[ASSIGNMENT] Search the records for the string "MouseInputState" and copy every line in which it appears.

[DATA PROVIDED]
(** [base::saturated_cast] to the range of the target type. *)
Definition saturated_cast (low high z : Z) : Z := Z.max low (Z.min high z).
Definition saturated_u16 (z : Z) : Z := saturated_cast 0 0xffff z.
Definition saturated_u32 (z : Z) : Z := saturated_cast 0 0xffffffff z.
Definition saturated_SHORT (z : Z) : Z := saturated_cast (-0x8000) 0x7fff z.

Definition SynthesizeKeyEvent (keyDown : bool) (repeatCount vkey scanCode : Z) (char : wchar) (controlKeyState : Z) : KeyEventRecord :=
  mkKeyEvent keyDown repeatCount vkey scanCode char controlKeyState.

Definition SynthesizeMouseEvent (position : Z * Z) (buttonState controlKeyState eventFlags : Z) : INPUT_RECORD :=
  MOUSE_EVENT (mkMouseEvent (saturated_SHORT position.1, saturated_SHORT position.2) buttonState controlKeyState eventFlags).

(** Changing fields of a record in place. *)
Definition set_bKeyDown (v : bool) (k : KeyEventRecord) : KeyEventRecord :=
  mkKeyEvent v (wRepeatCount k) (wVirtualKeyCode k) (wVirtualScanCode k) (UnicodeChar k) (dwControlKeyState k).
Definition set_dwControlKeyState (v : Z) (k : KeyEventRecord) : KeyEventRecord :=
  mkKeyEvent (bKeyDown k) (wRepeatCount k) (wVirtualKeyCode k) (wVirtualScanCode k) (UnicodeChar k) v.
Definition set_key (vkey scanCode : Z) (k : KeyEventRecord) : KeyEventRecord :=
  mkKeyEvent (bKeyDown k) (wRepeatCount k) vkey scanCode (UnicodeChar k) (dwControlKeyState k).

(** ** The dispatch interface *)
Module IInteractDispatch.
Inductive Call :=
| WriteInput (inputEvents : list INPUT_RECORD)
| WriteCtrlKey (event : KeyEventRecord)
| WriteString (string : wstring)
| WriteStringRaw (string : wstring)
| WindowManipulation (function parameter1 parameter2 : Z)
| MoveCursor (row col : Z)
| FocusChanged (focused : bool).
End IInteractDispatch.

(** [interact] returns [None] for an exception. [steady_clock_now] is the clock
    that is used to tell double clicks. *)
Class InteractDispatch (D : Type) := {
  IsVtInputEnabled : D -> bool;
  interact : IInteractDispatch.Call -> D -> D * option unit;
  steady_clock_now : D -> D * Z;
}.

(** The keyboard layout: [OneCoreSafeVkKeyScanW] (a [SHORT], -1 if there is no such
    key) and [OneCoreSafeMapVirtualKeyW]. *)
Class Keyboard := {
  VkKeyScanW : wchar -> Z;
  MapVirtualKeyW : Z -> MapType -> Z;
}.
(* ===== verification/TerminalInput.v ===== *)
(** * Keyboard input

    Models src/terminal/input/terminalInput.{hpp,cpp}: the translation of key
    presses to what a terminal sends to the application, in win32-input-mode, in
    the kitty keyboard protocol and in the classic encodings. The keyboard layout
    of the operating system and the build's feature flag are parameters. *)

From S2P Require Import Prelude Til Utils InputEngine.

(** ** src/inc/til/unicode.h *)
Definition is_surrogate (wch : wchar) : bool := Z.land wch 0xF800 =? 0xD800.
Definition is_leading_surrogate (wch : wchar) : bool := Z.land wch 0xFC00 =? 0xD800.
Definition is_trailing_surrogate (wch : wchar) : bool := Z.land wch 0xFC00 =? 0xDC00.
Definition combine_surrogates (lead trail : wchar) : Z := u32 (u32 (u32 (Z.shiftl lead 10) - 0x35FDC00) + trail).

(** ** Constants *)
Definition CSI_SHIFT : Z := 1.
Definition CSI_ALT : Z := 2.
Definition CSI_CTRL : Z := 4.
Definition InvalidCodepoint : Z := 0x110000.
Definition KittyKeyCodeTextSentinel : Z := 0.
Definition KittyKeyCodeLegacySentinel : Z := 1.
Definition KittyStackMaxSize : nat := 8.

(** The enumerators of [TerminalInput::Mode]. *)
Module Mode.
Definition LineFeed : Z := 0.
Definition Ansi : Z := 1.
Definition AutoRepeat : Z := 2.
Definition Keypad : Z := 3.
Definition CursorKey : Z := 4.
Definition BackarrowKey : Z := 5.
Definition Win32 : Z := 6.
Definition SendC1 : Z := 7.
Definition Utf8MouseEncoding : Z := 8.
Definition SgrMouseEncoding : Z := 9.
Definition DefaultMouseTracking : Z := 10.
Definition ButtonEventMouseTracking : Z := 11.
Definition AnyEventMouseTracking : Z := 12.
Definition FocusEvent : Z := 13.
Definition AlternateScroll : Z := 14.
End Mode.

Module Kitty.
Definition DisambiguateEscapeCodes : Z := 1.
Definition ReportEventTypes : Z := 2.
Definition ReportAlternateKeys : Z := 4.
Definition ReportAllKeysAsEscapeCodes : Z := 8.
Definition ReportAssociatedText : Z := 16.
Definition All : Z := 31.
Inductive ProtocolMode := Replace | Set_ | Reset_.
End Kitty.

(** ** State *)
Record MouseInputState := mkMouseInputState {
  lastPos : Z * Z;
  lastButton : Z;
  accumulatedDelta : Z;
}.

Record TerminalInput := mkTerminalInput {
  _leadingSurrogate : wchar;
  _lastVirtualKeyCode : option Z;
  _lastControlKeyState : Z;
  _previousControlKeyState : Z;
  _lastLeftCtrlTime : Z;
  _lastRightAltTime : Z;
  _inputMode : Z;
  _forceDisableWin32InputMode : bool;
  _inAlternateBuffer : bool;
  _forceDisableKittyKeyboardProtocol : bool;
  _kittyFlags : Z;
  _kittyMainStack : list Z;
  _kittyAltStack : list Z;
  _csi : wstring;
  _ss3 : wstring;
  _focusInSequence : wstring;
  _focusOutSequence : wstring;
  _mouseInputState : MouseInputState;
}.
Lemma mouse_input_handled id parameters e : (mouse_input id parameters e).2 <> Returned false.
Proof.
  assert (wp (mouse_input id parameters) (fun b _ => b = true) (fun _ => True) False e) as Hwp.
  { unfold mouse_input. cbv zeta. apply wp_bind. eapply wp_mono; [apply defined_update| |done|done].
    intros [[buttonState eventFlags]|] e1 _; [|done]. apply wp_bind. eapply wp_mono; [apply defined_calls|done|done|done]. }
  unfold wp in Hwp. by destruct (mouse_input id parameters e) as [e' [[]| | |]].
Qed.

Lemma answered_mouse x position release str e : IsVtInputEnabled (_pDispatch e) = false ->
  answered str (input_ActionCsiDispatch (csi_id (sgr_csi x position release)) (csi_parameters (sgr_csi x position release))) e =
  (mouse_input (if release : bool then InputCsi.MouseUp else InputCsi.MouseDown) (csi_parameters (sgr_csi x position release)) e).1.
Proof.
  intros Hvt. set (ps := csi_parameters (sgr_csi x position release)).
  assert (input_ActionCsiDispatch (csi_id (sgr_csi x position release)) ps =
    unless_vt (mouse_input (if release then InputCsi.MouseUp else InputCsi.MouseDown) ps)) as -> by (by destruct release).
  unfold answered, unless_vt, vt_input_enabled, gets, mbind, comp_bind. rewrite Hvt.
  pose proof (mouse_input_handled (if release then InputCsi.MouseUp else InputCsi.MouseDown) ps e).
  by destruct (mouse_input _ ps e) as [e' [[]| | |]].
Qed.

[FINISHED TASK]
Record MouseInputState := mkMouseInputState {
  _mouseInputState : MouseInputState;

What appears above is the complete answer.